Heroku engineers are on call for the services they operate, which has great benefits, unless the team size is 2, or 3 people. To reduce our pager burden, my team of 3, and a few other teams of 3, combined our on call resources into a single pool, a decision that I could never even begin to regret1.
While this post isn’t necessarily about that, it’s important to share a few details. There are 3 different weekly rotations: Primary, Secondary, and a per team “Expert.” Collectively, each engineer rotates through the Primary and Secondary rotations. Engineers on a given team rotate through that team’s “Expert” rotation, separately. Sometimes your Primary shift will overlap with your Expert shift (congratulations! You won the lottery!) The intention, of course, is to be the escalation point for a service the Primary or Secondary is not working with daily. It’s not expected that an “Expert” will be woken up under normal circumstances, and the requirement is that they are available by phone, and within an hour of their laptop.
How does a Primary or Secondary take a page for a service they don’t work on? Well, each team attaches a URL to every page which has information and steps to take to resolve it–a so called “playbook” (or runbook if you will). In order to avoid being escalated to, as an Expert, the individual teams are incentivized to a) make their services more reliable, and b) keep their playbooks up to date, relevant, and extremely useful.

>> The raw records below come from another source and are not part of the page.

Lemma handle_response_ok status response :
  ~ (400 <= status < 600) ->
  handle_response status (Some response)
  = match response !! "errorCode" with
    | Some _ => Raise (EtcdException response)
    | None => Return response
    end.
Proof.
  intros H. unfold handle_response.
  destruct (400 <=? status) eqn:H1; destruct (status <? 600) eqn:H2; try reflexivity.
  apply Z.leb_le in H1. apply Z.ltb_lt in H2. lia.
Qed.

(** ** C8: failover within a round, protocol errors are final *)

(** C8.  When the servers before [server] raise a connection error and
    [server] answers, the request has been attempted once against each of
    them in order, in one round (no sleep, no draw), and the answer of
    [server] decides the call: an HTTP error status raises [HTTPError], and a
    JSON body with [errorCode] raises [EtcdException]; in both cases the
    servers after [server] see no attempt and the remaining answers of the
    network are untouched. *)
Theorem C8_failover_then_protocol_error_is_final
    (before after : list string) (server method path : string) (kw : kwargs)
    (status : Z) (body : option (gmap string json)) rs ds tr :
  (400 <= status < 600
   \/ exists response, body = Some response /\ is_Some (response !! "errorCode")) ->
  exists e,
    request (before ++ server :: after) method path kw
      {| replies := replicate (length before) ConnectionError ++ Response status body :: rs;
         draws := ds; trace := tr |}
    = (Raise e,
       {| replies := rs; draws := ds;
          trace := tr ++ map (attempt method path kw) (before ++ [server]) |})
    /\ (400 <= status < 600 -> e = HTTPError status)
    /\ (~ (400 <= status < 600) -> exists response,
          body = Some response /\ e = EtcdException response).
Proof.
  intros H. rewrite request_first_answer.
  destruct (decide (400 <= status < 600)) as [Hs|Hs].
  - exists (HTTPError status). rewrite handle_response_http_error by done.
    split; [done|]. split; [done|]. intros; contradiction.
  - destruct H as [H|(response & -> & [code Hcode])]; [contradiction|].
    exists (EtcdException response). rewrite handle_response_ok by done.
    rewrite Hcode. split; [done|]. split; [intros; contradiction|].
    intros _. by exists response.
Qed.

Lemma C8_witness :
  exists e,
    request (["http://a"; "http://b"] ++ "http://c" :: ["http://d"]) "PUT" "lock"
      (with_params {[ "value" := PyStr "me" ]})
      {| replies := replicate 2 ConnectionError
                    ++ Response 200 (Some {[ "errorCode" := JInt 101 ]}) :: [ConnectionError];
         draws := []; trace := [] |}
    = (Raise e,
       {| replies := [ConnectionError]; draws := [];
          trace := [] ++ map (attempt "PUT" "lock" (with_params {[ "value" := PyStr "me" ]}))
                          (["http://a"; "http://b"] ++ ["http://c"]) |})
    /\ (400 <= 200 < 600 -> e = HTTPError 200)
    /\ (~ (400 <= 200 < 600) -> exists response,
          Some {[ "errorCode" := JInt 101 ]} = Some response /\ e = EtcdException response).
Proof.
  apply (C8_failover_then_protocol_error_is_final
           ["http://a"; "http://b"] ["http://d"] "http://c" "PUT" "lock"
           (with_params {[ "value" := PyStr "me" ]}) 200
           (Some {[ "errorCode" := JInt 101 ]}) [ConnectionError] [] []).
  right. exists {[ "errorCode" := JInt 101 ]}. split; [reflexivity|].
  exists (JInt 101). reflexivity.
Defined.
(** X1.  [Reconcile] panics exactly when the sync phase runs (the resource
    is live, or [SyncDuringFinalization] is set) on a reconciler with
    neither [Sync] nor [SyncWithResult]; it does so before anything was
    called.  In particular a missing finalize action never panics, and a
    reconciler without sync action is safe on a resource pending deletion
    when [SyncDuringFinalization] is off. *)
Theorem SyncReconciler_Reconcile_panics_iff (r : t) (w : World) :
  ((exists w', Reconcile r w = Panics w') <->
     runsSync r w = true /\ Sync r = None /\ SyncWithResult r = None)
  /\ (forall w', Reconcile r w = Panics w' -> w' = w).
Proof.
  assert (runsSync r w = true -> Sync r = None -> SyncWithResult r = None ->
          Reconcile r w = Panics w) as Hpanics.
  { unfold runsSync. intros Hruns Hsync Hswr.
    unfold Reconcile, bind, getResource. rewrite Hruns.
    unfold sync. by rewrite Hsync, Hswr. }
  assert ((runsSync r w = true /\ Sync r = None /\ SyncWithResult r = None)
          \/ exists out w', Reconcile r w = Returns out w') as [(Hruns & Hsync & Hswr)|Hret].
  { destruct (Sync r) as [f|] eqn:Hsync;
      [right; apply Reconcile_returns; left; rewrite Hsync; by eexists|].
    destruct (SyncWithResult r) as [f|] eqn:Hswr;
      [right; apply Reconcile_returns; right; rewrite Hswr; by eexists|].
    destruct (runsSync r w) eqn:Hruns; [by left|right].
    unfold runsSync in Hruns. unfold Reconcile, bind at 1, getResource.
    rewrite Hruns. unfold bind at 1. apply finalize_phase_returns. }
  - rewrite (Hpanics Hruns Hsync Hswr). split.
    + split; [done|]. intros _. by eexists.
    + by intros w' [= <-].
  - destruct Hret as (out & w1 & Hret). rewrite Hret. split.
    + split; [by intros [w' [=]]|].
      intros (Hruns & Hsync & Hswr). by rewrite (Hpanics Hruns Hsync Hswr) in Hret.
    + by intros w' [=].
Qed.

(** X2.  With a [Setup], [SetupWithManager] validates first: a rejected
    configuration returns the error of [Validate] and [Setup] is never
    reached; an accepted one returns what [Setup] returns.  So a reconciler
    with a [Setup] that was set up without error is valid, and its
    [Reconcile] never panics. *)
Theorem SyncReconciler_Setup_validates_first (r : t)
    (setup : Builder -> option error * Builder) (bldr : Builder) :
  Setup r = Some setup ->
  SetupWithManager r bldr
  = match Validate r with
    | Some err => (Some err, bldr)
    | None => setup bldr
    end
  /\ ((SetupWithManager r bldr).1 = None ->
      Validate r = None
      /\ forall w, exists out w', Reconcile r w = Returns out w').
Proof.
  intros Hsetup.
  assert (SetupWithManager r bldr
          = match Validate r with
            | Some err => (Some err, bldr)
            | None => setup bldr
            end) as Heq.
  { unfold SetupWithManager. rewrite Validate_init.
    destruct (init_fields r) as (_ & _ & _ & _ & ->). by rewrite Hsetup. }
  split; [exact Heq|].
  rewrite Heq. destruct (Validate r) as [err|] eqn:Hvalid; [done|].
  intros _. split; [done|].
  intros w. apply Reconcile_returns. by apply Validate_None.
Qed.

Lemma sync_calls (r : t) (w : World) :
  exists s,
    trace (finalWorld (sync r w)) = trace w ++ s
    /\ phaseCalls CallSync CallSyncWithResult (negb (isNil (Sync r))) s
    /\ childSetResultStash (finalWorld (sync r w)) = childSetResultStash w.
Proof.
  unfold sync, phaseCalls.
  destruct (Sync r) as [f|]; [|destruct (SyncWithResult r) as [f|]];
    unfold bind, emit, callUser, ret, panic; simpl.
  - destruct (f (resource w) (cluster w)) as [[err res] cl]. simpl.
    exists [CallSync]. split_and!; try done. right. by left.
  - destruct (f (resource w) (cluster w)) as [[out res] cl]. simpl.
    exists [CallSyncWithResult]. split_and!; try done. right. by right.
  - exists []. rewrite app_nil_r. split_and!; try done. by left.
Qed.

Lemma errorLog_shape (e : error) (msg : string) :
  errorLog e msg = [] \/ exists e' msg', errorLog e msg = [LogError e' msg'].
Proof. unfold errorLog. destruct (errors_Is _ _); by eauto. Qed.

Lemma finalize_calls (r : t) (w : World) :
  exists result err w2 f,
    finalize r w = Returns (result, err) w2
    /\ trace w2 = trace w ++ f
    /\ phaseCalls CallFinalize CallFinalizeWithResult (negb (isNil (Finalize r))) f
    /\ childSetResultStash w2 = childSetResultStash w.
Proof.
  unfold finalize, phaseCalls.
  destruct (Finalize r) as [f|]; [|destruct (FinalizeWithResult r) as [f|]];
    unfold bind, emit, callUser, ret; simpl.
  - destruct (f (resource w) (cluster w)) as [[err res] cl].
    eexists _, _, _, [CallFinalize]. split_and!; try done. right. by left.
  - destruct (f (resource w) (cluster w)) as [[[result err] res] cl].
    eexists _, _, _, [CallFinalizeWithResult]. split_and!; try done. right. by right.
  - eexists _, _, _, []. rewrite app_nil_r. split_and!; try done. by left.
Qed.

Lemma finalize_phase_calls (r : t) (result : Result) (w1 : World) :
  exists o f l,
    (let* resource := getResource in
     if negb (isNil (GetDeletionTimestamp resource)) then
       let* (finalizeResult, err) := finalize r in
       let result := AggregateResults result finalizeResult in
       match err with
       | Some e => logUnlessQuiet e "unable to finalize" ;;; ret (result, Some e)
       | None => ret (result, None)
       end
     else ret (result, None)) w1 = o
    /\ trace (finalWorld o) = trace w1 ++ f ++ l
    /\ phaseCalls CallFinalize CallFinalizeWithResult (negb (isNil (Finalize r))) f
    /\ (l = [] \/ exists e msg, l = [LogError e msg])
    /\ childSetResultStash (finalWorld o) = childSetResultStash w1.
Proof.
  unfold bind at 1, getResource.
  destruct (negb _).
  - destruct (finalize_calls r w1) as (fres & ferr & w2 & f & Hrun & Htrace & Hf & Hstash).
    unfold bind at 1. rewrite Hrun. destruct ferr as [e|].
    + unfold bind. rewrite logUnlessQuiet_run.
      eexists _, f, (errorLog e "unable to finalize"). split; [done|]. simpl.
      rewrite Htrace, <- app_assoc. split_and!; try done. apply errorLog_shape.
    + eexists _, f, []. split; [done|]. simpl. rewrite Htrace, app_nil_r.
      split_and!; try done. by left.
  - eexists _, [], []. split; [done|]. simpl. rewrite app_nil_r.
    split_and!; try done; by left.
Qed.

A recent retrospective held to assess how it is we’re doing with this shared burden, and suggestions for improvements, cast an interesting light on our playbooks–namely, that playbooks need to be written in a way that implies no previous understanding of the service they are for. They aren’t written for the service owner, after all. They’re written to be used by someone with less context than that, which, given the way our brains swap data out, might actually be you (the service owner) in 6 months.
If you’re an oncall engineer, ask an engineer in the hallway to review the playbooks for your service, making sure that, assuming they have access to the resources required, they can bring your service back to life, even if they have absolutely no idea what it even does. You’ll be glad you did.
We actually took it even farther given this shared pool of resources splits almost equally across two continents. The result of this is that folks in Europe are on call for 12 hours a day, roughly 06:00 - 18:00, and folks in Pacfic time are 10:00 - 22:00. This is for both Primary and Secondary only.↩